* **Brief**
Given the records below, would you repeat exactly the lines that begin at the one containing "erewrite (readSeq_stable h);" and end at the one containing "(** ** The types", inclusive?
+++
Lemma copies_slice sh c : copies sh c -> copies (Slice sh) (copySlice c).
Proof.
  intros Hc h [s|vs|[l|]] t fp Hr; cbn in *; try done; read_inv.
  2:{ exists (Ref None), h, []. split_and!; [done..|constructor|set_solver]. }
  rewrite read_elements in *.
  edestruct (copySeq_copies (replicate (length vs) sh) (replicate (length vs) c)
    ltac:(by apply Forall2_replicate) (<[fresh (dom h) := Blank]> h)) as (ws & h' & fp' & Hcw & Hrw & Hs & Hn & Hf).
  { eapply readSeq_grows; [apply blank_grows|eassumption]. }
  destruct (fill_new h h' fp' (Elements ws) Hs Hn Hf) as (Hs' & Hn' & Hf' & Hsame).
  exists (Ref (Some (fresh (dom h)))), (<[fresh (dom h) := Elements ws]> h'), (fresh (dom h) :: fp').
  rewrite Hcw. cbn. rewrite lookup_insert_eq, read_elements.
  pose proof (readSeq_length _ _ _ _ Hrw) as Hlen. rewrite length_fmap, length_replicate in Hlen. rewrite Hlen.
  erewrite (readSeq_stable h'); [done| |done..]. apply Forall_replicate, read_stable.
Qed.

Lemma copies_map sh : pure sh = true -> copies (MapOf sh) copyMap.
Proof.
  intros Hp h [s|vs|[l|]] t fp Hr; cbn in *; try done; read_inv.
  2:{ exists (Ref None), h, []. split_and!; [done..|constructor|set_solver]. }
  rewrite read_elements in *.
  assert (Hl : l1 = []).
  { eapply readSeq_pure; [|eassumption]. apply Forall_replicate. intros v t fp. by apply read_pure. }
  subst. destruct (fill_new h (<[fresh (dom h) := Blank]> h) [] (Entries kvs)) as (Hs & Hn & Hf & _);
    [done|constructor|set_solver|].
  rewrite insert_insert_eq in Hs.
  eexists _, _, [fresh (dom h)]. split; [done|]. cbn. rewrite lookup_insert_eq, read_elements.
  erewrite (readSeq_stable h); [done|apply Forall_replicate, read_stable|done|]. intros k Hk. by apply not_elem_of_nil in Hk.
Qed.

Lemma copies_struct stmts fs :
  Forall (fun f => copies f.2 (fieldCopy stmts f.1)) fs -> copies (Struct fs) (copyStruct stmts).
Proof.
  intros Hfs h [s|vs|[l|]] t fp Hr; cbn in *; try done; read_inv. rewrite read_fields in *. rewrite H in *.
  edestruct (copySeq_copies fs.*2 (fieldCopy stmts <$> fs.*1)) as (ws & h' & fp' & Hcw & Hrw & Hs & Hn & Hf);
    [|eassumption|].
  { apply Forall2_fmap, Forall2_fmap_r, Forall_Forall2_diag. done. }
  exists (StructOf (zip fs.*1 ws)), h', fp'. rewrite Hcw. cbn.
  assert (Hlen : length ws = length fs).
  { apply readSeq_length in Hrw. by rewrite Hrw, !length_fmap. }
  rewrite fst_zip, snd_zip, bool_decide_true, read_fields, Hrw by (rewrite ?length_fmap; lia || done). done.
Qed.

(** ** The types

    The types of k8s.io/apimachinery and k8s.io/api that the declarations mention,
    with their own methods. *)
Inductive foreign := TypeMeta | ObjectMeta | ListMeta | LabelSelector | ResourceRequirements | Condition.
Class ForeignTypes := {
  foreignShape : foreign -> shape;
  foreignCopy : foreign -> Copy
}.
(** Their methods copy deeply, and [TypeMeta] is two strings. *)
Class ForeignLaws `{ForeignTypes} : Prop := {
  foreign_copies t : copies (foreignShape t) (foreignCopy t);
  TypeMeta_pure : pure (foreignShape TypeMeta) = true
}.

Section Types.
Context `{ForeignTypes}.

Definition NamespaceSelectorSpec_shape : shape := Struct [
    ("MatchNames", Slice Plain)].
Definition ServiceDiscoveryNamespaceSelector_shape : shape := Struct [
    ("MatchNames", Slice Plain); ("MatchLabels", MapOf Plain)].
Definition ServiceDiscoverySpec_shape : shape := Struct [
    ("Enabled", Plain); ("NamespaceSelector", Pointer ServiceDiscoveryNamespaceSelector_shape)].
Definition ProxyTLSSpec_shape : shape := Struct [
    ("SecretName", Plain)].
Definition ProxyServerSpec_shape : shape := Struct [
    ("Port", Plain); ("Transport", Slice Plain); ("TLS", Pointer ProxyTLSSpec_shape)].
Definition ProxySlugRulesSpec_shape : shape := Struct [
    ("ReplaceSlashes", Plain); ("ReplaceBraces", Plain); ("ExpandCamelCase", Plain); ("Lowercase", Plain);
    ("CollapseSeparators", Plain)].
Definition ProxyNamingSpec_shape : shape := Struct [
    ("Separator", Plain); ("MaxLength", Plain); ("ConflictResolution", Plain);
    ("DescriptionMaxLength", Plain); ("DescriptionTruncationSuffix", Plain);
    ("DefaultSlugRules", ProxySlugRulesSpec_shape)].
Definition JWTAuthSpec_shape : shape := Struct [
    ("Issuer", Plain); ("Audience", Plain); ("JWKSURL", Plain)].
Definition ProxyInboundAuthSpec_shape : shape := Struct [
    ("Strategy", Plain); ("JWT", Pointer JWTAuthSpec_shape)].
Definition ProxyTelemetrySpec_shape : shape := Struct [
    ("ServiceName", Plain); ("ServiceVersion", Plain); ("OTLPEndpoint", Plain); ("Insecure", Plain)].
Definition GatewayRefSpec_shape : shape := Struct [
    ("Name", Plain); ("Namespace", Plain); ("Hostname", Plain)].
Definition MCPProxyRateLimitPolicySpec_shape : shape := Struct [
    ("Average", Plain); ("Period", Plain); ("Burst", Plain); ("Source", Plain)].
Definition MCPProxyRateLimitsSpec_shape : shape := Struct [
    ("Policies", MapOf MCPProxyRateLimitPolicySpec_shape)].
Definition MCPProxySpec_shape : shape := Struct [
    ("UpstreamSelector", foreignShape LabelSelector); ("NamespaceSelector", NamespaceSelectorSpec_shape);
    ("ServiceDiscovery", Pointer ServiceDiscoverySpec_shape); ("Replicas", Pointer Plain); ("Image", Plain);
    ("Resources", foreignShape ResourceRequirements); ("Server", ProxyServerSpec_shape);
    ("Naming", ProxyNamingSpec_shape); ("InboundAuth", Pointer ProxyInboundAuthSpec_shape);
    ("Telemetry", Pointer ProxyTelemetrySpec_shape); ("GatewayRef", Pointer GatewayRefSpec_shape);
    ("RateLimits", Pointer MCPProxyRateLimitsSpec_shape)].
Definition MCPProxyStatus_shape : shape := Struct [
    ("Conditions", Slice (foreignShape Condition)); ("UpstreamCount", Plain);
    ("AnnotatedServiceCount", Plain); ("ToolCount", Plain); ("ObservedGeneration", Plain)].
Definition MCPProxy_shape : shape := Struct [
    ("TypeMeta", foreignShape TypeMeta); ("ObjectMeta", foreignShape ObjectMeta);
    ("Spec", MCPProxySpec_shape); ("Status", MCPProxyStatus_shape)].
Definition MCPProxyList_shape : shape := Struct [
    ("TypeMeta", foreignShape TypeMeta); ("ListMeta", foreignShape ListMeta); ("Items", Slice MCPProxy_shape)].
Definition ServiceRefSpec_shape : shape := Struct [
    ("Name", Plain); ("Port", Plain)].
Definition ConfigMapKeyRef_shape : shape := Struct [
    ("Name", Plain); ("Key", Plain)].
Definition AutoDiscoverSpec_shape : shape := Struct [
    ("Path", Plain)].
Definition MCPUpstreamOpenAPISpec_shape : shape := Struct [
    ("ConfigMapRef", Pointer ConfigMapKeyRef_shape); ("URL", Plain);
    ("AutoDiscover", Pointer AutoDiscoverSpec_shape)].
Definition MCPUpstreamOverlaySpec_shape : shape := Struct [
    ("ConfigMapRef", Pointer ConfigMapKeyRef_shape)].
Definition SecretRef_shape : shape := Struct [
    ("Name", Plain)].
Definition BearerSpec_shape : shape := Struct [
    ("SecretRef", Pointer SecretRef_shape)].
Definition OAuth2Spec_shape : shape := Struct [
    ("TokenURL", Plain); ("SecretRef", Pointer SecretRef_shape)].
Definition MCPUpstreamOutboundAuthSpec_shape : shape := Struct [
    ("Strategy", Plain); ("Bearer", Pointer BearerSpec_shape); ("OAuth2", Pointer OAuth2Spec_shape)].
Definition UpstreamTLSSpec_shape : shape := Struct [
    ("SecretName", Plain)].
Definition MCPUpstreamTransportSpec_shape : shape := Struct [
    ("MaxIdleConns", Plain); ("MaxIdleConnsPerHost", Plain); ("TLS", Pointer UpstreamTLSSpec_shape)].
Definition MCPUpstreamValidationSpec_shape : shape := Struct [
    ("ValidateRequest", Plain); ("ValidateResponse", Plain); ("ResponseValidationFailure", Plain);
    ("SuccessStatus", Slice Plain); ("ErrorStatus", Slice Plain)].
Definition MCPUpstreamCommandSchemaProperty_shape : shape := Struct [
    ("Type", Plain); ("Description", Plain)].
Definition MCPUpstreamCommandInputSchema_shape : shape := Struct [
    ("Type", Plain); ("Properties", MapOf MCPUpstreamCommandSchemaProperty_shape); ("Required", Slice Plain)].
Definition MCPUpstreamCommandSpec_shape : shape := Struct [
    ("ToolName", Plain); ("Description", Plain); ("Command", Plain);
    ("InputSchema", MCPUpstreamCommandInputSchema_shape); ("Timeout", Plain); ("Env", MapOf Plain);
    ("WorkingDir", Plain); ("Shell", Plain); ("MaxOutput", Plain)].
Definition MCPUpstreamSpec_shape : shape := Struct [
    ("Type", Plain); ("ToolPrefix", Plain); ("ServiceRef", Pointer ServiceRefSpec_shape); ("BaseURL", Plain);
    ("OpenAPI", MCPUpstreamOpenAPISpec_shape); ("Overlay", Pointer MCPUpstreamOverlaySpec_shape);
    ("OutboundAuth", Pointer MCPUpstreamOutboundAuthSpec_shape);
    ("Transport", Pointer MCPUpstreamTransportSpec_shape);
    ("Validation", Pointer MCPUpstreamValidationSpec_shape);
    ("Commands", Slice MCPUpstreamCommandSpec_shape); ("RateLimit", Plain)].
Definition MCPUpstreamStatus_shape : shape := Struct [
    ("Conditions", Slice (foreignShape Condition)); ("AssignedProxy", Plain); ("ToolCount", Plain)].
Definition MCPUpstream_shape : shape := Struct [
    ("TypeMeta", foreignShape TypeMeta); ("ObjectMeta", foreignShape ObjectMeta);
    ("Spec", MCPUpstreamSpec_shape); ("Status", MCPUpstreamStatus_shape)].
Definition MCPUpstreamList_shape : shape := Struct [
    ("TypeMeta", foreignShape TypeMeta); ("ListMeta", foreignShape ListMeta);
    ("Items", Slice MCPUpstream_shape)].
+++
* **Answer to the exercise**
  erewrite (readSeq_stable h); [done|apply Forall_replicate, read_stable|done|]. intros k Hk. by apply not_elem_of_nil in Hk.
Qed.

Lemma copies_struct stmts fs :
  Forall (fun f => copies f.2 (fieldCopy stmts f.1)) fs -> copies (Struct fs) (copyStruct stmts).
Proof.
  intros Hfs h [s|vs|[l|]] t fp Hr; cbn in *; try done; read_inv. rewrite read_fields in *. rewrite H in *.
  edestruct (copySeq_copies fs.*2 (fieldCopy stmts <$> fs.*1)) as (ws & h' & fp' & Hcw & Hrw & Hs & Hn & Hf);
    [|eassumption|].
  { apply Forall2_fmap, Forall2_fmap_r, Forall_Forall2_diag. done. }
  exists (StructOf (zip fs.*1 ws)), h', fp'. rewrite Hcw. cbn.
  assert (Hlen : length ws = length fs).
  { apply readSeq_length in Hrw. by rewrite Hrw, !length_fmap. }
  rewrite fst_zip, snd_zip, bool_decide_true, read_fields, Hrw by (rewrite ?length_fmap; lia || done). done.
Qed.

(** ** The types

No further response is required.